- **DATA SHOWN**:
(** C10: for a token that verifies, a subject that [int()] does not read as
    an integer is refused with 401 before any lookup: the session is
    returned as it was received, no statement was executed.  The detail is
    "Invalid user ID in token"; when the subject or the context is missing
    or empty, which is tested first, it is "Invalid token payload". *)
Theorem invalid_subject_refused_before_lookup token payload s :
  jwt_decode token = inr payload ->
  ((Payload.sub payload = None \/ Payload.sub payload = Some ""
    \/ Payload.context payload = None \/ Payload.context payload = Some "") ->
   security.get_current_user_context jwt_decode (Some token) RequestSession s
   = (inl (HTTPException status.HTTP_401_UNAUTHORIZED "Invalid token payload"), s))
  /\
  (forall sub context,
      Payload.sub payload = Some sub -> Payload.context payload = Some context ->
      sub <> "" -> context <> "" ->
      Py.int sub = None ->
      security.get_current_user_context jwt_decode (Some token) RequestSession s
      = (inl (HTTPException status.HTTP_401_UNAUTHORIZED "Invalid user ID in token"), s))
  /\
  ((Payload.sub payload = None \/ Payload.context payload = None
    \/ exists sub, Payload.sub payload = Some sub /\ Py.int sub = None) ->
   Unauthenticated
     (outcome (security.get_current_user_context jwt_decode (Some token)
                 RequestSession) s)
   /\ snd (security.get_current_user_context jwt_decode (Some token)
             RequestSession s) = s).
Proof.
  intros Hdec. unfold outcome, security.get_current_user_context. run_queries.
  rewrite Hdec. split; [|split].
  - intros H.
    destruct (Payload.sub payload) as [sub|];
      destruct (Payload.context payload) as [ctx|]; try reflexivity.
    assert (sub = "" \/ ctx = "") as [-> | ->]
      by (destruct H as [H|[H|[H|H]]]; try discriminate; injection H; auto).
    + reflexivity.
    + now rewrite orb_true_r.
  - intros sub ctx -> -> Hsub Hctx ->.
    apply String.eqb_neq in Hsub, Hctx. now rewrite Hsub, Hctx.
  - intros H.
    destruct (Payload.sub payload) as [sub|]; cbn; [|split; [eexists|]; reflexivity].
    destruct (Payload.context payload) as [ctx|]; cbn;
      [|split; [eexists|]; reflexivity].
    destruct (String.eqb sub "" || String.eqb ctx ""); cbn;
      [split; [eexists|]; reflexivity|].
    destruct H as [H|[H|(sub' & [= <-] & H)]]; try discriminate.
    rewrite H. split; [eexists|]; reflexivity.
Qed.

End ContextResolution.

(** A token of tenant [acme] for user 9, who is in no table: resolution
    returns the tenant principal. *)
Lemma tenant_principal_without_user_lookup_witness :
  security.get_current_user_context
    (Scenario.verified (Scenario.tenant_claims "9" "acme" 1)) (Some "t")
    RequestSession (fresh Scenario.db)
  = (inr (9, "tenant", Some "acme"),
     after (fresh Scenario.db) [SelectOrganizationBySlug "acme"]).
Proof.
  apply (tenant_principal_without_user_lookup
           (Scenario.verified (Scenario.tenant_claims "9" "acme" 1)) "t"
           (Scenario.tenant_claims "9" "acme" 1) "9" 9 "acme" Scenario.acme
           (fresh Scenario.db)); reflexivity.
Defined.

(** The same for [dave], a deactivated user of [acme]. *)
Example deactivated_tenant_user_resolves :
  outcome
    (security.get_current_user_context
       (Scenario.verified (Scenario.tenant_claims "8" "acme" 1)) (Some "t")
       RequestSession)
    (fresh Scenario.db)
  = inr (8, "tenant", Some "acme").
Proof. reflexivity. Qed.

(** A token that binds slug [acme] to organization 2 is refused. *)
Lemma tenant_binding_mismatch_unauthenticated_witness :
  Unauthenticated
    (outcome
       (security.get_current_user_context
          (Scenario.verified (Scenario.tenant_claims "7" "acme" 2)) (Some "t")
          RequestSession)
       (fresh Scenario.db)).
Proof.
  apply (tenant_binding_mismatch_unauthenticated
           (Scenario.verified (Scenario.tenant_claims "7" "acme" 2)) "t"
           (Scenario.tenant_claims "7" "acme" 2) (fresh Scenario.db)).
  - reflexivity.
  - reflexivity.
  - intros slug o [= <-] Hin [Hslug _].
    cbn in Hin. destruct Hin as [<-|[<-|[<-|[]]]]; cbn; discriminate.
Defined.
Lemma configure_entry_shrinks (w : World) : shrinks w (configure_entry w).
Proof. apply (log_shrinks DEBUG "Starting configure()" w). Qed.

Lemma stale_configure_entry (l : nat) (w : World) :
  stale l (configure_entry w) = stale l w.
Proof. done. Qed.

(** C5, as the code has it.  When [configure] returns normally the
    configured flag is set.  The shutdown guard is cleared when the call
    re-initialised, that is when the handler was not configured or was
    configured under another loop; a call that finds the handler configured
    under the current loop leaves the guard as it was. *)
Theorem configure_sets_flags (env : Env) (l : nat) (w : World) :
  result (configure env l) w = Ok tt ->
  let w' := exec (configure env l) w in
  _is_configured (self w') = true
  /\ (stale l w = true -> _shutdown_started (self w') = Some false)
  /\ (stale l w = false ->
      _shutdown_started (self w') = _shutdown_started (self w)).
Proof.
  destruct (stale l w) eqn:Hstale.
  - destruct (_is_configured (self w)) eqn:Hc.
    + destruct (_scheduler_loop (self w)) as [l0|] eqn:Hl.
      * unfold result, exec. rewrite configure_stale by (rewrite ?Hl; eauto).
        intros Hok. destruct (reinitialise_flags env l _ Hok) as (_&?&_&?).
        done.
      * destruct (configure_loopless env l w Hc Hl) as [e He].
        unfold result. by rewrite He.
    + unfold result, exec. rewrite configure_stale by (rewrite ?Hc; done).
      intros Hok. destruct (reinitialise_flags env l _ Hok) as (_&?&_&?).
      done.
  - unfold result, exec. rewrite configure_current by done. intros _. cbn.
    unfold stale in Hstale. apply orb_false_elim in Hstale as [Hc _].
    apply negb_false_iff in Hc. done.
Qed.

Lemma configure_sets_flags_witness :
  _is_configured (self (exec (configure demo_env 7) new_world)) = true.
Proof.
  refine (proj1 (configure_sets_flags demo_env 7 new_world _)).
  vm_compute. reflexivity.
Defined.

(** C5 as stated fails: [configure] after [shutdown] under the same loop
    returns normally and leaves the shutdown guard set. *)
Lemma configure_after_shutdown_keeps_guard :
  let w := run demo_env [CallConfigure 0; CallShutdown] new_world in
  result (configure demo_env 0) w = Ok tt
  /\ _is_configured (self (exec (configure demo_env 0) w)) = true
  /\ _shutdown_started (self (exec (configure demo_env 0) w)) = Some true
  /\ _shutdown_started (self (exec (configure demo_env 0) w)) <> Some false.
Proof. vm_compute. repeat split; discriminate. Qed.

(** ** A host without [SIGBREAK] *)

(** C9, at the input where the code departs from it.  On a host whose
    [signal] module does not define [SIGBREAK], building the tuple of
    signals raises [AttributeError] outside the [try]: a first [configure]
    fails with it, the handler stays unconfigured and without a scheduler
    task, and no handler at all is installed, not even for the signals the
    host supports. *)
Theorem configure_fails_without_SIGBREAK (env : Env) (l : nat) (w : World) :
  signal_defined (platform env) SIGINT = true ->
  signal_defined (platform env) SIGTERM = true ->
  signal_defined (platform env) SIGBREAK = false ->
  _is_configured (self w) = false ->
  _scheduler_task (self w) = None ->
  let w' := exec (configure env l) w in
  result (configure env l) w = Raise SIGBREAK_missing
  /\ _is_configured (self w') = false
  /\ _scheduler_task (self w') = None
  /\ hooks w' = hooks w.
Proof.
  intros Hint Hterm Hbreak Hc Ht.
  unfold result, exec. rewrite configure_stale by (unfold stale; rewrite ?Hc; done).
  unfold reinitialise, fresh_resources, _register_shutdown_hooks, signal_attr,
    configure_entry.
  munfold. rewrite Ht, Hint, Hterm, Hbreak. munfold. by rewrite Hc, Ht.
Qed.

Lemma configure_fails_without_SIGBREAK_witness :
  result (configure posix_env 0) new_world = Raise SIGBREAK_missing.
Proof.
  refine (proj1 (configure_fails_without_SIGBREAK posix_env 0 new_world _ _ _ _ _));
    reflexivity.
Defined.

(** ** The invariant in every reachable world *)

Lemma new_world_Inv (env : Env) : Inv env new_world.
Proof. split; cbn; intros; try done. Qed.

Lemma configure_Inv (env : Env) (l : nat) (w : World) :
  Inv env w -> Inv env (exec (configure env l) w).
Proof.
  intros HI.
  pose proof (Inv_shrinks env w _ HI (configure_entry_shrinks w)) as HI0.
  destruct (stale l w) eqn:Hstale.
  - unfold exec. rewrite configure_stale; [|done|].
    + by apply reinitialise_Inv.
    + intros Hc. by apply (inv_configured env w HI) in Hc as (_&?&_).
  - unfold exec. by rewrite configure_current.
Qed.

(** The handler's scheduler moves to a point that fits its target. *)
Lemma Inv_scheduler_update (env : Env) (w w' : World) (tid : nat)
    (p0 p' : SchedulerPoint) (b' : Z) :
  Inv env w ->
  tasks w !! tid = Some (SchedulerTask p0) ->
  _is_configured (self w') = _is_configured (self w) ->
  _scheduler_loop (self w') = _scheduler_loop (self w) ->
  _scheduler_task (self w') = _scheduler_task (self w) ->
  session (self w') = session (self w) ->
  is_Some (queue (self w')) ->
  _batch_size (self w') = Some b' -> 3 <= b' <= 5 -> point_ok b' p' ->
  sessions w' = sessions w ->
  (forall t p, tasks w' !! t = Some (SchedulerTask p) ->
               (t = tid /\ p = p')
               \/ (t <> tid /\ tasks w !! t = Some (SchedulerTask p))) ->
  Inv env w'.
Proof.
  intros [Hsched Hsess Hconf] Hlive Hc Hl Ht Hs Hq Hb Hrange Hpoint Hsessions Htasks.
  destruct (Hsched _ _ Hlive) as (Htid&_).
  split.
  - intros t p Htp. rewrite Ht, Hb.
    destruct (Htasks t p Htp) as [[-> ->]|[Hne Hold]].
    + rewrite Hs. destruct (Hsched _ _ Hlive) as (_&_&?&_). eauto 10.
    + apply Hsched in Hold as (Hold&_). congruence.
  - rewrite Hsessions, Hs, Ht. apply Hsess.
  - rewrite Hc, Hl, Ht, Hs. intros (?&?&?&?&?)%Hconf. eauto 10.
Qed.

- **HOW TO COMPLETE THIS TASK**:
All that is needed is the exact run of lines above from the line containing "w)) = Some true" through the line containing "host supports. *)", both of them included.

- **FINAL ANSWER**:
  /\ _shutdown_started (self (exec (configure demo_env 0) w)) = Some true
  /\ _shutdown_started (self (exec (configure demo_env 0) w)) <> Some false.
Proof. vm_compute. repeat split; discriminate. Qed.

(** ** A host without [SIGBREAK] *)

(** C9, at the input where the code departs from it.  On a host whose
    [signal] module does not define [SIGBREAK], building the tuple of
    signals raises [AttributeError] outside the [try]: a first [configure]
    fails with it, the handler stays unconfigured and without a scheduler
    task, and no handler at all is installed, not even for the signals the
    host supports. *)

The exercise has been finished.